=== Required work ===
Entries follow. Give back exactly the lines starting at the one containing "if negb (bool_decide" and ending at the one containing "meantime. *)", and no other lines.

======== Raw data ========

(** ** Changing *)

Definition remove (u : string) (s : RoomState) : RoomState * option Member :=
  (mkState (delete u (members s)) (seq s) (overrides s) (empty_since s) (ever_joined s) (empty_seen s) (closed s), members s !! u).

Definition close (s : RoomState) : RoomState :=
  mkState (members s) (seq s) (overrides s) (empty_since s) (ever_joined s) (empty_seen s) true.

Definition join (m : Member) (rejoin : bool) (token : option Permission) (s : RoomState) : RoomState * list Notice * Z :=
  let m := mkMember (user m) (role m) (select m) (participant_type m) (hidden m) (metadata m) (permission_for (user m) token s) in
  let notify := negb rejoin && negb (hidden m) in
  let q := if notify then seq s + 1 else seq s in
  (mkState (<[user m := m]> (members s)) q (overrides s) 0 true false (closed s), if notify then [(q, Joined (info m))] else [], q).

(** [f] says what the notice is, if there is one. *)
Definition bump_and_send (f : Z -> option Body) (s : RoomState) : RoomState * list Notice * Z :=
  let q := seq s + 1 in
  (mkState (members s) q (overrides s) (empty_since s) (ever_joined s) (empty_seen s) (closed s),
   match f q with Some b => [(q, b)] | None => [] end, q).

Definition announce_left (u : string) (s : RoomState) : RoomState * list Notice * Z := bump_and_send (fun _ => Some (Left u)) s.

Definition set_permission (u : string) (p : Permission) (s : RoomState) : RoomState * option (Permission * Permission * bool) :=
  match members s !! u with
  | None => (s, None)
  | Some m =>
    if bool_decide (permission m = p) then (s, Some (permission m, p, hidden m))
    else
      let m' := mkMember (user m) (role m) (select m) (participant_type m) (hidden m) (metadata m) p in
      (mkState (<[u := m']> (members s)) (seq s) (if is_default p then delete u (overrides s) else <[u := p]> (overrides s))
         (empty_since s) (ever_joined s) (empty_seen s) (closed s), Some (permission m, p, hidden m))
  end.

Definition ttl_due (r : RoomInit) (now : Z) (s : RoomState) : RoomState * bool :=
  let upd e b := mkState (members s) (seq s) (overrides s) e (ever_joined s) b (closed s) in
  if negb (bool_decide (members s = ∅)) then (upd 0 false, false)
  else if ever_joined s && (empty_since s =? 0) then (upd now true, false)
  else
    let ttl := if ever_joined s then departure_ttl r else unused_ttl r in
    if ttl =? PERMANENT then (s, false) else (s, ttl * 1000 <=? sat_sub now (empty_since s)).

(** What somebody who comes in is told: the roster is read first and the version after
    that, each under the lock but not both together; [between] is what others do in the
    meantime. *)
Definition snapshot_of (between : RoomState -> RoomState) (s : RoomState) : gmap string MemberInfo * Z :=
  (participants s, seq (between s)).

(** ** What the others see *)

(** A client, as docs/protocol/04-room.md (4-2-3) has it: it keeps who is in the room and
    the version of what it keeps; an old notice is dropped, the next one applied, and any
    other is a gap. *)
Record Client := mkClient { roster : gset string; cseq : Z; gap : bool }.

Definition hear (c : Client) (n : Notice) : Client :=
  if n.1 <=? cseq c then c
  else if n.1 =? cseq c + 1 then
    mkClient (match n.2 with Joined i => roster c ∪ {[i_user i]} | Left u => roster c ∖ {[u]} | Other => roster c end) n.1 (gap c)
  else mkClient (roster c) (cseq c) true.

(** [OpOther] is a TRACK_EVENT or a TRACK_STATE: these callers of [bump_and_send] always have a
    notice to send, as [announce_left] has. *)
Inductive Op :=
| OpJoin (m : Member) (rejoin : bool) (token : option Permission)
| OpRemove (u : string)
| OpLeft (u : string)
| OpOther
| OpPerm (u : string) (p : Permission)
| OpSweep (now : Z)
| OpClose.

Definition op (r : RoomInit) (o : Op) (s : RoomState) : RoomState * list Notice :=
  match o with
  | OpJoin m rejoin token => (join m rejoin token s).1
  | OpRemove u => ((remove u s).1, [])
  | OpLeft u => (announce_left u s).1
  | OpOther => (bump_and_send (fun _ => Some Other) s).1
  | OpPerm u p => ((set_permission u p s).1, [])
  | OpSweep now => ((ttl_due r now s).1, [])
  | OpClose => (close s, [])
  end.

(** The users taken off the roster whose leaving has not been announced yet. *)
Definition leaving_after (o : Op) (s : RoomState) (lv : gset string) : gset string :=
  match o with
  | OpRemove u => match visible s !! u with Some _ => lv ∪ {[u]} | None => lv end
  | OpLeft u => lv ∖ {[u]}
  | _ => lv
  end.

(** The users of whom the others have not been told what they are, until the next notice about
    them: somebody who joins while on the roster, and not as visible as before, is not told of;
    and the leaving of somebody who has come back is told after the coming. *)
Definition shown_now (u : string) (s : RoomState) : bool := bool_decide (is_Some (visible s !! u)).

Definition untold_after (o : Op) (s : RoomState) (lv un : gset string) : gset string :=
  match o with
  | OpJoin m rejoin _ =>
    let was := shown_now (user m) s || bool_decide (user m ∈ lv) in
    if negb rejoin && negb (hidden m) then un ∖ {[user m]}
    else if (if hidden m then shown_now (user m) s && negb (bool_decide (user m ∈ lv)) else negb was) then un ∪ {[user m]}
    else un
  | OpLeft u => if shown_now u s then un ∪ {[u]} else un ∖ {[u]}
  | _ => un
  end.

(** The room, what it has sent, who is leaving and who is not told of. *)
Definition run (r : RoomInit) (os : list Op) (x : RoomState * list Notice * gset string * gset string) : RoomState * list Notice * gset string * gset string :=
  fold_left (fun x o => (let '(s, ns, lv, un) := x in ((op r o s).1, ns ++ (op r o s).2, leaving_after o s lv, untold_after o s lv un))) os x.

Record synced (c : Client) (s : RoomState) (lv un : gset string) : Prop := {
  y_roster : forall u, u ∉ un -> u ∈ roster c <-> shown_now u s = true \/ u ∈ lv; y_seq : cseq c = seq s; y_gap : gap c = false }.

Lemma visible_lookup s u : visible s !! u = match members s !! u with Some m => if hidden m then None else Some m | None => None end.
Proof.
  unfold visible. rewrite map_lookup_filter. destruct (members s !! u) as [m|]; [|done]. cbn.
  destruct (hidden m); [by rewrite option_guard_False|by rewrite option_guard_True].
Qed.

Lemma shown_members u s : shown_now u s = match members s !! u with Some m => negb (hidden m) | None => false end.
Proof. unfold shown_now. rewrite visible_lookup. destruct (members s !! u) as [m|]; [|done]. by destruct (hidden m). Qed.

Lemma shown_same s s' u : hidden <$> (members s' !! u) = hidden <$> (members s !! u) -> shown_now u s' = shown_now u s.
Proof. rewrite !shown_members. destruct (members s' !! u), (members s !! u); cbn; congruence. Qed.

Lemma hear_next c q b : cseq c + 1 = q ->
  hear c (q, b) = mkClient (match b with Joined i => roster c ∪ {[i_user i]} | Left u => roster c ∖ {[u]} | Other => roster c end) q (gap c).
Proof. intros <-. unfold hear. cbn [fst snd]. rewrite (proj2 (Z.leb_gt _ _)), Z.eqb_refl by lia. done. Qed.

(** One step keeps a client in step. *)
Definition keeps (r : RoomInit) (o : Op) : Prop := forall s lv un c,
  synced c s lv un -> synced (fold_left hear (op r o s).2 c) (op r o s).1 (leaving_after o s lv) (untold_after o s lv un).

Lemma keeps_join r m rejoin token : keeps r (OpJoin m rejoin token).
Proof.
  intros s lv un c [H1 H2 H3]. cbn [op leaving_after untold_after]. unfold join. cbn [fst snd user hidden].
  set (s' := mkState _ _ _ _ _ _ _).
  assert (forall u, shown_now u s' = if decide (u = user m) then negb (hidden m) else shown_now u s) as Hs.
  { intros u. rewrite !shown_members. cbn [s' members]. destruct (decide (u = user m)) as [->|]; [by rewrite lookup_insert_eq|by rewrite lookup_insert_ne]. }
  destruct (negb rejoin && negb (hidden m)) eqn:En; cbn [fold_left].
  - rewrite hear_next by (by rewrite H2). split; cbn [roster cseq gap i_user info user]; try done.
    intros u Hu. rewrite Hs, elem_of_union, elem_of_singleton. apply andb_true_iff in En as [_ Eh]. rewrite Eh. destruct (decide (u = user m)); [tauto|]. rewrite H1 by set_solver. tauto.
  - split; [|done..]. intros u Hu. rewrite Hs. destruct (decide (u = user m)) as [->|]; [|apply H1; case_match; set_solver].
    destruct (hidden m); cbn [negb] in *.
    + assert (user m ∉ un) as Hn by (case_match; set_solver). rewrite H1 by done. destruct (shown_now (user m) s); cbn [andb] in Hu; [|tauto].
      destruct (decide (user m ∈ lv)) as [Hl|Hl]; [tauto|]. rewrite bool_decide_false in Hu by done. cbn in Hu. set_solver.
    + assert (user m ∉ un) as Hn by (case_match; set_solver). rewrite H1 by done. destruct (shown_now (user m) s); cbn [orb negb] in Hu; [tauto|].
      destruct (decide (user m ∈ lv)) as [Hl|Hl]; [tauto|]. rewrite bool_decide_false in Hu by done. cbn in Hu. set_solver.
Qed.

Lemma keeps_remove r u : keeps r (OpRemove u).
Proof.
  intros s lv un c [H1 H2 H3]. cbn [op leaving_after untold_after remove fst snd fold_left]. set (s' := mkState _ _ _ _ _ _ _). split; [|done..]. intros x Hx. rewrite H1 by done.
  assert (shown_now x s' = if decide (x = u) then false else shown_now x s) as ->.
  { rewrite !shown_members. cbn [s' members]. destruct (decide (x = u)) as [->|]; [by rewrite lookup_delete_eq|by rewrite lookup_delete_ne]. }
  unfold shown_now. destruct (visible s !! u) as [m|] eqn:E; (destruct (decide (x = u)) as [->|Ex]; [rewrite E|]); cbn; set_solver.
Qed.

Lemma keeps_left r u : keeps r (OpLeft u).
Proof.
  intros s lv un c [H1 H2 H3]. cbn [op leaving_after untold_after announce_left bump_and_send fst snd fold_left]. rewrite hear_next by (by rewrite H2).
  split; cbn [roster cseq gap seq]; try done. intros x Hx. change (shown_now x (mkState (members s) _ _ _ _ _ _)) with (shown_now x s).
  rewrite !elem_of_difference, elem_of_singleton. destruct (shown_now u s) eqn:E.
  - assert (x <> u /\ x ∉ un) as [Hne Hn] by set_solver. rewrite H1 by done. tauto.
  - destruct (decide (x = u)) as [->|Hne]; [rewrite E; split; [tauto|intros [?|?]; [done|tauto]]|]. rewrite H1 by set_solver. tauto.
Qed.

(** What leaves the roster and the version alone. *)
Lemma keeps_same r o : (forall s, (op r o s).2 = [] /\ seq (op r o s).1 = seq s /\ forall x, hidden <$> (members (op r o s).1 !! x) = hidden <$> (members s !! x)) ->
  (forall s lv un, leaving_after o s lv = lv /\ untold_after o s lv un = un) -> keeps r o.
Proof.
  intros H Hl s lv un c [H1 H2 H3]. destruct (H s) as (-> & Hq & Hh). destruct (Hl s lv un) as [-> ->]. cbn [fold_left]. split; [|congruence|done].
  intros u Hu. rewrite (shown_same s) by done. by apply H1.
Qed.

Lemma keeps_op r o : keeps r o.
Proof.
  destruct o as [m rejoin token|u|u| |u p|now|]; [apply keeps_join|apply keeps_remove|apply keeps_left| |apply keeps_same; [|done]..].
  - intros s lv un c [H1 H2 H3]. cbn [op leaving_after untold_after bump_and_send fst snd fold_left]. rewrite hear_next by (by rewrite H2). by split.
  - intros s. cbn [op snd fst]. unfold set_permission. split; [done|]. destruct (members s !! u) as [m|] eqn:E; [|done]. destruct (bool_decide _); [done|].
    cbn [fst members seq]. split; [done|]. intros x. destruct (decide (x = u)) as [->|]; [by rewrite lookup_insert_eq, E|by rewrite lookup_insert_ne].
  - intros s. cbn [op snd fst]. unfold ttl_due. split; [done|]. destruct (negb _); [done|]. destruct (_ && _); [done|]. by destruct (_ =? _).
  - done.
Qed.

========

=== Exercise output ===
  if negb (bool_decide (members s = ∅)) then (upd 0 false, false)
  else if ever_joined s && (empty_since s =? 0) then (upd now true, false)
  else
    let ttl := if ever_joined s then departure_ttl r else unused_ttl r in
    if ttl =? PERMANENT then (s, false) else (s, ttl * 1000 <=? sat_sub now (empty_since s)).

(** What somebody who comes in is told: the roster is read first and the version after
    that, each under the lock but not both together; [between] is what others do in the
    meantime. *)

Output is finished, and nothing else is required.